地球のみなさん、こんにちは。毎度おなじみ、ブルーバックスのシンボルキャラクターです。今日も "サイエンス365days" のコーナーをお届けします。
"サイエンス365days" は、あの科学者が生まれた、あの現象が発見された、など科学に関する歴史的な出来事を紹介するコーナーです。
フランスの物理学者で、電流の単位「アンペア」にその名を残す電磁気学の祖、アンドレ=マリ・アンペール(André-Marie Ampère、1775-1836)が1775年のこの日、生まれました。
アンペールは、フランス中南部の都市リヨンで生まれ、その後すぐ、アンペール一家はリヨン近郊の村ポレミューに移り住みました。法律家であった父親の教育方針によってアンペールは学校に通わず、自宅で父親の手ほどきのもと興味のあるものを自由に学びました。
彼自身もほんの幼いころから好奇心や知識欲が非常に強く、少年期になると、その対象は科学や数学のほかにも、哲学、歴史、文学など、知識全般に及びました。
しかし、18歳のころ、フランス革命の波がリヨンにも押し寄せ、父親が反革命の思想であると断じられ、処刑されてしまったのです。また、24歳で結婚した最愛の妻も息子の出産からほどなくして亡くなり、これらの不幸な出来事が若いアンペールに大きな心痛となりました。
ようやく学問に対する情熱を取り戻したアンペールは、教師を務めながら数学論文を投稿し続け、やがてリヨン大学やパリ大学の講師となり、30歳ころにはリヨン大学で教授に任命され、パリの学士院にも名を連ねるまでになりました。
このころに、デンマークの科学者ハンス・C・エルステッド(Hans Christian Ørsted:1777-1851)による「電流の流れる電線の近くでは方位磁針が振れる」という電流の磁気作用についての発見がパリの学者たちの間に伝わりました。

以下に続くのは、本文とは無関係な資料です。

(* ===== verification/ChainReader.v ===== *)
(** * chain: the Reader

    [reader.go]: every read is put to all endpoints and answered only when they
    agree. Goroutines are run one after the other in an order that [schedule] picks
    afresh each time, so the first failure is any of them; a failed fan-out runs no
    further job, as its cancellation stops them. [FanOut] interleaves their steps. *)
From S2P Require Import Prelude Sorts Bytes Text Merkle Twab Chain StateMonad Wire Reader.
From Stdlib Require Import QArith.

Open Scope Z_scope.

Definition MaxLogRange : Z := 2000.
Definition SparseLogRange : Z := 1000000.
Definition HeaderBatch : nat := 20.
Definition DefaultCallsPerSecond : float64 := Float 15.
Definition defaultConcurrency : Z := 2.

Definition Latest : Finality := "latest".
Definition Safe : Finality := "safe".
Definition Finalized : Finality := "finalized".

Definition ParseFinality (s : string) : Res chainError Finality :=
  if decide (s = Latest) then Ok s
  else if decide (s = Safe) then Ok s
  else if decide (s = Finalized) then Ok s
  else Err (errFinality s).

Record Config := mkConfig {
  cfg_Endpoints : list string;
  cfg_Token : Address;
  cfg_Distributor : Address;
  cfg_PonsFactory : Address;
  cfg_CallsPerSecond : float64;
  cfg_Concurrency : Z;
}.

(** [chain.Reader], with [endpoint.label] and the pace of each endpoint. *)
Record chainReader := mkChainReader {
  cr_endpoints : list (string * float64);
  cr_token : Address;
  cr_distributor : Address;
  cr_factory : Address;
  cr_concurrency : Z;
}.

Section config.
(** [url.Parse], to the scheme and the host. *)
Context (urlParse : string → option (string * string)).

(** [newEndpoint], at a position from 1. *)
Definition newEndpoint (raw : string) (position : nat) (rate : float64) : Res chainError (string * float64) :=
  match urlParse raw with
  | None => Err (errEndpointURL position)
  | Some (scheme, host) =>
      if negb (bool_decide (scheme = "http")) && negb (bool_decide (scheme = "https"))
      then Err (errEndpointURL position)
      else if decide (host = EmptyString) then Err (errEndpointURL position)
      else Ok (("endpoint " +:+ FormatUint 10 (Z.of_nat position) +:+ " (" +:+ host +:+ ")")%string, rate)
  end.

(** [chain.New]. *)
Definition ChainNew (cfg : Config) : Res chainError chainReader :=
  if (length (cfg_Endpoints cfg) =? 0)%nat then Err errNoEndpoint
  else
    let concurrency := if cfg_Concurrency cfg <=? 0 then defaultConcurrency else cfg_Concurrency cfg in
    let rate := if float_eq (cfg_CallsPerSecond cfg) (Float 0) then DefaultCallsPerSecond else cfg_CallsPerSecond cfg in
    if float_lt rate (Float 0) then Err errRate
    else
      endpoints ← traverseI (λ i raw, newEndpoint raw (i + 1) rate) 0 (cfg_Endpoints cfg);
      if decide (cfg_Token cfg = zeroAddress) then Err errNoToken
      else if decide (cfg_Distributor cfg = zeroAddress) then Err errNoDistributor
      else mret (mkChainReader endpoints (cfg_Token cfg) (cfg_Distributor cfg) (cfg_PonsFactory cfg) concurrency).
End config.

(** [Reader.Endpoints]. *)
Definition endpointLabels (r : chainReader) : list string := fst <$> cr_endpoints r.

(** ** tooBig *)

(** [strings.ToLower], which only matters where it yields ASCII: of the letters
    outside it, U+0130 and U+212A alone do. *)
Fixpoint ToLower (s : string) : string :=
  match s with
  | EmptyString => EmptyString
  | String "196" (String "176" s) => String "i" (ToLower s)
  | String "226" (String "132" (String "170" s)) => String "k" (ToLower s)
  | String c s =>
      let k := ascii_code c in
      String (if (65 <=? k) && (k <=? 90) then ascii_at (k + 32) else c) (ToLower s)
  end.

Fixpoint HasPrefix (s prefix : string) : bool :=
  match prefix, s with
  | EmptyString, _ => true
  | String a prefix, String b s => bool_decide (a = b) && HasPrefix s prefix
  | String _ _, EmptyString => false
  end.

(** [strings.Contains]. *)
Fixpoint Contains (s substr : string) : bool :=
  HasPrefix s substr || match s with EmptyString => false | String _ s => Contains s substr end.

Definition tooBigPhrases : list string :=
  [ "exceeds limit"; "limit exceeded"; "more than"; "too many"; "size exceeded"; "timeout exceeded";
    "too wide"; "too large"; "range is too" ]%string.

(** [errors.As(err, &rpcErr)]. *)
Fixpoint asRPCError (err : chainError) : option (Z * string) :=
  match err with
  | errRPC code message => Some (code, message)
  | errField _ cause | errEntry _ cause | errEndpoint _ cause | errBatchRefused cause | errGaveUp cause => asRPCError cause
  | _ => None
  end.

Definition tooBig (err : chainError) : bool :=
  match asRPCError err with
  | None => false
  | Some (_, message) => existsb (Contains (ToLower message)) tooBigPhrases
  end.

(** ** Lists *)

(** [slices.Compact]. *)
Fixpoint Compact (l : list Z) : list Z :=
  match l with
  | [] => []
  | x :: l => match l with
              | [] => [x]
              | y :: _ => if x =? y then Compact l else x :: Compact l
              end
  end.

(** Batches of [n]; a list has no more of them than elements. *)
Fixpoint batchesOf {A} (fuel n : nat) (l : list A) : list (list A) :=
  match fuel, l with
  | O, _ | _, [] => []
  | S fuel, _ => take n l :: batchesOf fuel n (drop n l)
  end.

Section reader.
Context (keccak256 : list byte → Hash).
Context (server : nat → nat → rpcPost → httpReply) (schedule : nat → nat → list nat) (r : chainReader).

Definition endpoints : nat := length (cr_endpoints r).

(** The order in which [n] concurrent jobs finish. *)
Definition finishing (n : nat) : Wire (list nat) := gets (λ s, schedule (nt_clock s) n).

(** One job of [eachEndpoint], writing its answer at its own index. *)
Definition answerAt {A} (fn : nat → Wire A) (answers : gmap nat A) (i : nat) : Wire (gmap nat A) :=
  a ← catch (fn i) (λ err, throw (errEndpoint i err));
  mret (<[i := a]> answers).

(** [Reader.eachEndpoint]. *)
Definition eachEndpoint {A} (fn : nat → Wire A) : Wire (list A) :=
  order ← finishing endpoints;
  answers ← foldS (answerAt fn) order ∅;
  lift (traverse (λ i, match answers !! i with Some a => Ok a | None => Fault GoPanic end) (seq 0 endpoints)).

(** [Reader.inParallel]: jobs that write a shared variable. *)
Definition inParallel {B} (n : nat) (fn : B → nat → Wire B) (b : B) : Wire B :=
  if (n =? 0)%nat then mret b
  else order ← finishing n; foldS fn order b.

(** The comparison of [crossCheck], from answer [i] on. *)
Fixpoint agreeFrom {A} (canonical : A → list byte) (first : list byte) (i : nat) (answers : list A)
    : Res chainError () :=
  match answers with
  | [] => Ok ()
  | a :: answers =>
      if decide (first = canonical a) then agreeFrom canonical first (S i) answers
      else Err (errDisagreement i)
  end.

Definition crossCheck {A} (read : nat → Wire A) (canonical : A → list byte) : Wire A :=
  if (endpoints =? 1)%nat then catch (read 0%nat) (λ err, throw (errEndpoint 0 err))
  else
    answers ← eachEndpoint read;
    match answers with
    | [] => lift (Fault GoPanic)
    | first :: rest =>
        _ ← lift (agreeFrom canonical (canonical first) 1 rest);
        mret first
    end.

(** ** Reads *)

Definition ChainID : Wire Z := crossCheck (chainIdOf server) (appendUint64 []).

Definition BlockByNumber (number : Z) : Wire Block :=
  crossCheck (λ i, blockByTag server i (quantity number)) canonicalBlock.

(** [slices.MinFunc] and [slices.MaxFunc] by number: the first of the extremes. *)
Definition lowestBlock (b : Block) (l : list Block) : Block :=
  foldl (λ m b, if b_Number b <? b_Number m then b else m) b l.
Definition highestBlock (b : Block) (l : list Block) : Block :=
  foldl (λ m b, if b_Number m <? b_Number b then b else m) b l.

Definition Head (level : Finality) : Wire Tip :=
  tips ← eachEndpoint (λ i, blockByTag server i level);
  match tips with
  | [] => lift (Fault GoPanic)
  | b :: tips =>
      let lowest := lowestBlock b tips in
      if (endpoints =? 1)%nat then mret (mkTip lowest level 0)
      else
        agreed ← BlockByNumber (b_Number lowest);
        mret (mkTip agreed level (u64 (b_Number (highestBlock b tips) - b_Number lowest)))
  end.

(** One batch of [Timestamps]. *)
Definition stampBatch (batches : list (list Z)) (out : gmap Z Z) (i : nat) : Wire (gmap Z Z) :=
  numbers ← lift (index batches i);
  headers ← crossCheck (λ i, blocksByNumber server i numbers) canonicalBlocks;
  mret (foldl (λ out h, <[b_Number h := b_Timestamp h]> out) out headers).

Definition Timestamps (blocks : list Z) : Wire (gmap Z Z) :=
  let wanted := Compact (sort_by Z.compare blocks) in
  let batches := batchesOf (length wanted) HeaderBatch wanted in
  inParallel (length batches) (stampBatch batches) ∅.

(** [stamp]: an event with its Site's timestamp set. *)
Definition stampSite (stamps : gmap Z Z) (s : Site) : Site :=
  mkSite (site_BlockNumber s) (site_BlockHash s) (site_LogIndex s) (default 0 (stamps !! site_BlockNumber s)).
Definition stampTransfer (stamps : gmap Z Z) (t : ChainTransfer) : ChainTransfer :=
  mkChainTransfer (stampSite stamps (ct_Site t)) (ct_From t) (ct_To t) (ct_Value t).
Definition stampExclusion (stamps : gmap Z Z) (x : ChainExclusion) : ChainExclusion :=
  mkChainExclusion (stampSite stamps (ce_Site x)) (ce_Account x).
Definition stampRoot (stamps : gmap Z Z) (p : RootPosted) : RootPosted :=
  mkRootPosted (stampSite stamps (rp_Site p)) (rp_Kind p) (rp_ID p) (rp_Root p) (rp_Totals p) (rp_CarryIn p).

Definition stampAll {A} (siteOf : A → Site) (put : gmap Z Z → A → A) (events : list A) : Wire (list A) :=
  stamps ← Timestamps ((λ x, site_BlockNumber (siteOf x)) <$> events);
  mret (put stamps <$> events).

(** The loop of [Reader.logs]. A turn reads a page of at least one block or halves
    the span, which is below 2^64. *)
Fixpoint logsFrom (fuel : nat) (address : Address) (topic0 : Hash) (start to span : Z) (out : list eventLog)
    : Wire (list eventLog) :=
  match fuel with
  | O => lift (Fault OutOfFuel)
  | S fuel => λ s,
      let end_ := if span <=? to - start then start + span - 1 else to in
      match crossCheck (λ i, getLogs server i address topic0 start end_) canonicalLogs s with
      | (Ok page, s) =>
          let out := out ++ page in
          if end_ =? to then (Ok out, s) else logsFrom fuel address topic0 (end_ + 1) to span out s
      | (Err err, s) =>
          if (1 <? span) && tooBig err then logsFrom fuel address topic0 start to (span / 2) out s
          else (Err err, s)
      | (Fault x, s) => (Fault x, s)
      end
  end.

Definition logs (address : Address) (topic0 : Hash) (from to span : Z) : Wire (list eventLog) :=
  if to <? from then throw (errBackwards from to)
  else logsFrom (Z.to_nat (to - from + 1) + 64) address topic0 from to span [].

Definition Transfers (from to : Z) : Wire (list ChainTransfer) :=
  ls ← logs (cr_token r) (topicTransfer keccak256) from to MaxLogRange;
  out ← lift (traverse (decodeTransfer keccak256) ls);
  stampAll ct_Site stampTransfer out.

Definition Exclusions (from to : Z) : Wire (list ChainExclusion) :=
  ls ← logs (cr_distributor r) (topicExcludedAppended keccak256) from to SparseLogRange;
  out ← lift (traverse (decodeExcludedAppended keccak256) ls);
  stampAll ce_Site stampExclusion out.

Definition Roots (from to : Z) : Wire (list RootPosted) :=
  ls ← logs (cr_distributor r) (topicRootPosted keccak256) from to SparseLogRange;
  out ← lift (traverse (decodeRootPosted keccak256) ls);
  stampAll rp_Site stampRoot out.

Definition callAt (to : Address) (data : list byte) (at_ : Z) : Wire (list byte) :=
  crossCheck (λ i, ethCallAt server i to data at_) (λ b, b).

Definition ReadLedger (kind : Kind) (id at_ : Z) : Wire LedgerBook :=
  data ← callAt (cr_distributor r) (encodeLedgerCall keccak256 kind id) at_;
  lift (decodeLedger data).

Definition Excluded (at_ : Z) : Wire (list Address) :=
  data ← callAt (cr_distributor r) (selectorExcluded keccak256) at_;
  lift (decodeAddressArray data).

Definition LaunchCurve (at_ : Z) : Wire Address :=
  if decide (cr_factory r = zeroAddress) then throw errNoFactory
  else
    data ← callAt (cr_factory r) (encodeGetLaunchedToken keccak256 (cr_token r)) at_;
    lift (decodeLaunchedToken data).

(** The binary search of [EndBlock], keeping the headers it probed. The interval of
    block numbers halves, so 64 turns are enough. *)
Fixpoint endSearch (fuel : nat) (end_ lo hi : Z) (probed : gmap Z Block) : Wire Block :=
  if 1 <? hi - lo then
    match fuel with
    | O => lift (Fault OutOfFuel)
    | S fuel =>
        let mid := lo + (hi - lo) / 2 in
        block ← BlockByNumber mid;
        let probed := <[mid := block]> probed in
        if b_Timestamp block <? end_ then endSearch fuel end_ mid hi probed
        else endSearch fuel end_ lo mid probed
    end
  else mret (default (mkBlock 0 zeroHash zeroHash 0) (probed !! lo)).

Definition EndBlock (epochID : Z) (tip : Tip) : Wire Block :=
  let end_ := w_End (WindowOf epochID) in
  let head := tip_Block tip in
  if b_Timestamp head <? end_ then throw (errEpochNotClosed epochID (b_Number head) (b_Timestamp head))
  else
    genesis ← BlockByNumber 0;
    if end_ <=? b_Timestamp genesis then throw (errPredatesChain epochID)
    else endSearch 64 end_ 0 (b_Number head) {[ 0 := genesis ]}.

(** The Reader as its clients are given it: its methods, over the wire. *)
Definition readerOf : Reader := mkReader (cr_token r) (cr_distributor r) (cr_factory r)
  BlockByNumber Transfers Exclusions Roots ReadLedger LaunchCurve EndBlock.

End reader.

学士院で行われた公開実験を見ると、アンペールはに非常に興味をそそられ、電気と磁気の研究に没頭するようになりました。エルステッドの発見を聞いた1週間後には、早くも彼の研究成果である「アンペールの法則」を論文で発表しています。
2本の導線を平行に設置し電流を流したとき、導線間には力が働くことを実験で確かめました。そして、導線に電流を流すと、電流の方向を右ねじの進む方向としたときに右ねじの回る方向に磁場が生じる法則を発見したのです。これは、電流の流れる方向と右手の親指を一致させたとき、残りの指が曲がる方向に磁場が発生する、有名な「右手の法則」となります(電流の方向をねじの進む方向、磁場の回る方向をねじを回す方向ととらえ、右ねじの法則ともいう)。
また、彼は、電流とは電気を帯びた無数の微小な粒子が流れていることである、と分子的流体の理論で説明しようとしました。しかし、この理論は当時の科学者たちに受け入れられず、60年あまりもの後に、電子が発見されて初めて注目されるようになった考え方でした。
その後、アンペールはロンドン王立協会やスウェーデン王立科学アカデミーの外国人名誉会員になるなど、国内外の学会で高く評価されました。後に、ジェームズ・クラーク・マクスウェル(James Clerk Maxwell、1831-1879)は、「電気におけるニュートン」と、彼のことを高く賞賛していたということです。
最愛の妻に先立たれた後には再婚した相手とは折り合いが良くなく、また子供たちも幸せな暮らしに恵まれないなど、家庭生活においては苦労が絶えなかったようです。1851年に亡くなり、パリのモンマルトル墓地に埋葬されました。